Türkiye'nin gerek Türkiye İstatistik Kurumu (TÜİK), gerek OECD gerekse de Birleşmiş Milletler istatistiklerine nazaran yaşlı bir ülke olduğunu lisana getiren Şener, "Sokakta gördüğümüz 10 bireyden bir tanesi 65 yaş üstündeyse bu artık yaşlı bir ülke olduğumuzu gösterir. Bunun dezavantajı var. Önemli bir geriatrik ve yaşlı popülasyonumuz var. Bu yaşlı popülasyonun bakıma muhtaç olma durumu var. Ayrıyeten 65 yaşın üstünde bulaşıcı hastalıkların daha sık görülmesi durumu var. 65 yaş üstündeki küme bir ülkede ne kadar genişse hasebiyle bulaşıcı hastalıklarla karşı karşıya kalma riski yüksek. Her ülkenin kendine nazaran her yaş kümesi için bağışıklama, aşılama stratejisi var.
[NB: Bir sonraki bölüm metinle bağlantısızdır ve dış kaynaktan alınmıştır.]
(* ===== verification/ValueLayout.v ===== *)
(** * Value cells ([btree_value_layout.rs], [vector_value_codec.rs] and
    [btree/value_layout.rs])

    What a leaf stores for a value: the raw bytes, an LZ4 block, or a pointer to
    an overflow chain of either.  [lz4_flex] is a parameter. *)

From S2P Require Import Prelude FileFormat Page PageStore Overflow.
From Stdlib Require Import ZArith Lia.

#[local] Set Warnings "-clear-no-such-hyp".

(** ** The codec *)

Inductive ValueFlag : Type := Raw | Lz4.

Inductive ValueCodecError : Type :=
| CodecUnknownFlag (b : Z)
| TruncatedHeader
| Lz4Decode (msg : string).

#[global] Instance ValueFlag_eq_dec : EqDecision ValueFlag.
Proof. solve_decision. Defined.
#[global] Instance ValueCodecError_eq_dec : EqDecision ValueCodecError.
Proof. solve_decision. Defined.

Definition ValueFlag_from_byte (b : Z) : result ValueCodecError ValueFlag :=
  if b =? 0 then Ok Raw else if b =? 1 then Ok Lz4 else Err (CodecUnknownFlag b).

Definition decoded_length (flag : ValueFlag) (bs : bytes) : result ValueCodecError Z :=
  match flag with
  | Raw => Ok (zlen bs)
  | Lz4 => if zlen bs <? 4 then Err TruncatedHeader else Ok (u32_at bs 0)
  end.

Section codec.
Context (lz4_compress : bytes -> bytes) (lz4_decompress : bytes -> Z -> string + bytes).

Definition codec_encode (input : bytes) : ValueFlag * bytes :=
  if bool_decide (input = []) then (Raw, [])
  else
    let compressed := lz4_compress input in
    if zlen compressed + 4 <? zlen input
    then (Lz4, le_bytes 4 (as_u32 (zlen input)) ++ compressed)
    else (Raw, input).

Definition would_encode_to (input : bytes) : Z :=
  if bool_decide (input = []) then 0
  else
    let lz4_total := zlen (lz4_compress input) + 4 in
    if lz4_total <? zlen input then lz4_total else zlen input.

Definition codec_decode (flag : ValueFlag) (bs : bytes) : result ValueCodecError bytes :=
  match flag with
  | Raw => Ok bs
  | Lz4 =>
      raw_len ← decoded_length flag bs;
      match lz4_decompress (slice bs 4 (zlen bs - 4)) raw_len with
      | inr out => Ok out
      | inl msg => Err (Lz4Decode msg)
      end
  end.

End codec.

(** ** The cell *)

Definition BTREE_VALUE_OVERFLOW_THRESHOLD : Z := PAGED_PAGE_SIZE / 4.
Definition BTREE_VALUE_COMPRESSION_THRESHOLD : Z := 1024.
Definition BTREE_VALUE_MAX_SIZE : Z := 256 * 1024 * 1024.
Definition FLAG_POINTER : Z := 1.
Definition FLAG_COMPRESSED : Z := 2.
Definition FLAG_RESERVED_MASK : Z := 255 - 3.
Definition POINTER_PAYLOAD_LEN : Z := 4 + 8.
Definition BTREE_VALUE_POINTER_CELL_LEN : Z := 1 + POINTER_PAYLOAD_LEN.

Inductive BTreeValueCell : Type :=
| Inline (is_compressed : bool) (payload : bytes)
| Pointer (is_compressed : bool) (head_page_id total_len : Z).

Inductive BTreeValueCellError : Type :=
| CellUnknownFlag (b : Z)
| CellTruncatedPointer (got : Z).

Definition encode_btree_inline_raw (value : bytes) : bytes := 0 :: value.
Definition encode_btree_inline_compressed (codec_bytes : bytes) : bytes :=
  FLAG_COMPRESSED :: codec_bytes.
Definition encode_btree_pointer (head_page_id total_len : Z) (is_compressed : bool) : bytes :=
  let flag := if is_compressed then Z.lor FLAG_POINTER FLAG_COMPRESSED else FLAG_POINTER in
  flag :: le_bytes 4 head_page_id ++ le_bytes 8 total_len.

Definition decode_btree_value_cell (stored : bytes) : result BTreeValueCellError BTreeValueCell :=
  match stored with
  | [] => Ok (Inline false [])
  | flag :: payload =>
      if negb (Z.land flag FLAG_RESERVED_MASK =? 0) then Err (CellUnknownFlag flag)
      else
        let is_pointer := negb (Z.land flag FLAG_POINTER =? 0) in
        let is_compressed := negb (Z.land flag FLAG_COMPRESSED =? 0) in
        if negb is_pointer then Ok (Inline is_compressed payload)
        else if negb (zlen payload =? POINTER_PAYLOAD_LEN)
        then Err (CellTruncatedPointer (zlen payload))
        else Ok (Pointer is_compressed (u32_at payload 0) (u64_at payload 4))
  end.

Definition btree_value_pointer_head (stored : bytes) : option Z :=
  match decode_btree_value_cell stored with
  | Ok (Pointer _ head _) => Some head
  | _ => None
  end.

Definition btree_projected_cell_len (input_len codec_len : Z) : Z :=
  if input_len <=? BTREE_VALUE_COMPRESSION_THRESHOLD then 1 + input_len
  else
    let stored_len := Z.min input_len codec_len in
    if stored_len <=? BTREE_VALUE_OVERFLOW_THRESHOLD then 1 + stored_len
    else BTREE_VALUE_POINTER_CELL_LEN.

(** ** The layout *)

Inductive ValueLayoutError : Type :=
| LayoutValueTooLarge (n : Z)
| LayoutUnknownFlag (b : Z)
| LayoutTruncatedPointer (got : Z)
| LayoutCodec (e : ValueCodecError)
| LayoutOverflow (e : OverflowError)
| LayoutReadLimitExceeded (required_bytes limit_bytes : Z).

#[global] Instance ValueLayoutError_eq_dec : EqDecision ValueLayoutError.
Proof. solve_decision. Defined.

Definition layout_of_cell_error (e : BTreeValueCellError) : ValueLayoutError :=
  match e with
  | CellUnknownFlag b => LayoutUnknownFlag b
  | CellTruncatedPointer got => LayoutTruncatedPointer got
  end.

Definition check_read_budget (required_bytes limit_bytes : Z) : result ValueLayoutError unit :=
  if limit_bytes <? required_bytes
  then Err (LayoutReadLimitExceeded required_bytes limit_bytes) else Ok tt.

Definition compressed_output_bytes (bs : bytes) : result ValueLayoutError Z :=
  map_err LayoutCodec (decoded_length Lz4 bs).

Section layout.
Context (lz4_compress : bytes -> bytes) (lz4_decompress : bytes -> Z -> string + bytes).

Definition decode_btree_inline_payload (is_compressed : bool) (payload : bytes)
    : result ValueCodecError bytes :=
  let flag := if is_compressed then Lz4 else Raw in codec_decode lz4_decompress flag payload.

(** The inline cell for the codec's choice *)
Definition inline_cell (flag : ValueFlag) (bs : bytes) : bytes :=
  match flag with
  | Raw => encode_btree_inline_raw bs
  | Lz4 => encode_btree_inline_compressed bs
  end.

Definition encode_inline_without_pages (value : bytes) : result ValueLayoutError (option bytes) :=
  if BTREE_VALUE_MAX_SIZE <? zlen value then Err (LayoutValueTooLarge (zlen value))
  else if zlen value <=? BTREE_VALUE_COMPRESSION_THRESHOLD
  then Ok (Some (encode_btree_inline_raw value))
  else
    let '(flag, bs) := codec_encode lz4_compress value in
    if zlen bs <=? BTREE_VALUE_OVERFLOW_THRESHOLD then Ok (Some (inline_cell flag bs)) else Ok None.

Definition projected_cell_len (input : bytes) : Z :=
  btree_projected_cell_len (zlen input) (would_encode_to lz4_compress input).

Context {S : Type} `{PageStore S}.

Definition encode (value : bytes) : eff S ValueLayoutError bytes :=
  if BTREE_VALUE_MAX_SIZE <? zlen value then fail (LayoutValueTooLarge (zlen value))
  else if zlen value <=? BTREE_VALUE_COMPRESSION_THRESHOLD
  then mret (encode_btree_inline_raw value)
  else
    let '(codec_flag, codec_bytes) := codec_encode lz4_compress value in
    if zlen codec_bytes <=? BTREE_VALUE_OVERFLOW_THRESHOLD
    then mret (inline_cell codec_flag codec_bytes)
    else
      let is_compressed := bool_decide (codec_flag = Lz4) in
      r ← eff_map_err LayoutOverflow (store codec_bytes);
      mret (encode_btree_pointer r.1 r.2 is_compressed).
Türkiye çocukluk çağı aşıları açısından kapsayıcılık oranı hayli yüksek olan ülkelerden biri. Çocukluk çağı için bir projeksiyon ve amacımız var. Ancak erişkin bağışıklaması için de bir strateji ve takviminizin olması lazım. Türkiye'de maalesef şu anda rutin olarak erişkin bağışıklaması diye bir kavram yok" dedi.

50 YAŞIN ÜSTÜNE ZONA AŞISI

Pandemi periyodunda ileri yaş kümesinin titizlikle korunmasına bağlı, hastaneye ve ağır bakıma yatışı az olan küme olduğunu söyleyen Prof. Dr. Şener, koronavirüs sürecinin durağan seyretmesine bağlı olarak ağır seyreden hastalıklar istikametinden de strateji belirlenmesi gerektiğini belirtti. Mevsimsel influenza ve zatürre aşılarının ileri yaş kümesine, zona aşının ise 50 yaşın üzerindekilere yapılmasını öneren Şener, şöyle devam etti:

"Zonanın bilhassa 50 yaşın üstünde ağır seyretme riski çok fazla. Zona baş boyun bölgesini tuttuğu vakit beyin, göz iltihabı, göz kayıpları, yüz felçleri üzere tablolara sebep oluyor. Zona hastalığı geçirdikten sonra yıllarca devam eden kas, eklem, cilt ağrıları ve uzun süren ağrıya bağlı ruhsal bozukluklar, uykusuzluklar yaşayanları görüyoruz. Bu atakları önlediği için zona üzere bir aşının da 65 yaş üstü kümede kıymetlendirilmesi lazım. Özet olarak 65 yaş üstüne korona aşılarının güncellenmesi gerekir. Grip aşılarının da kesinlikle 15 Kasım'dan evvel yapılması önemli."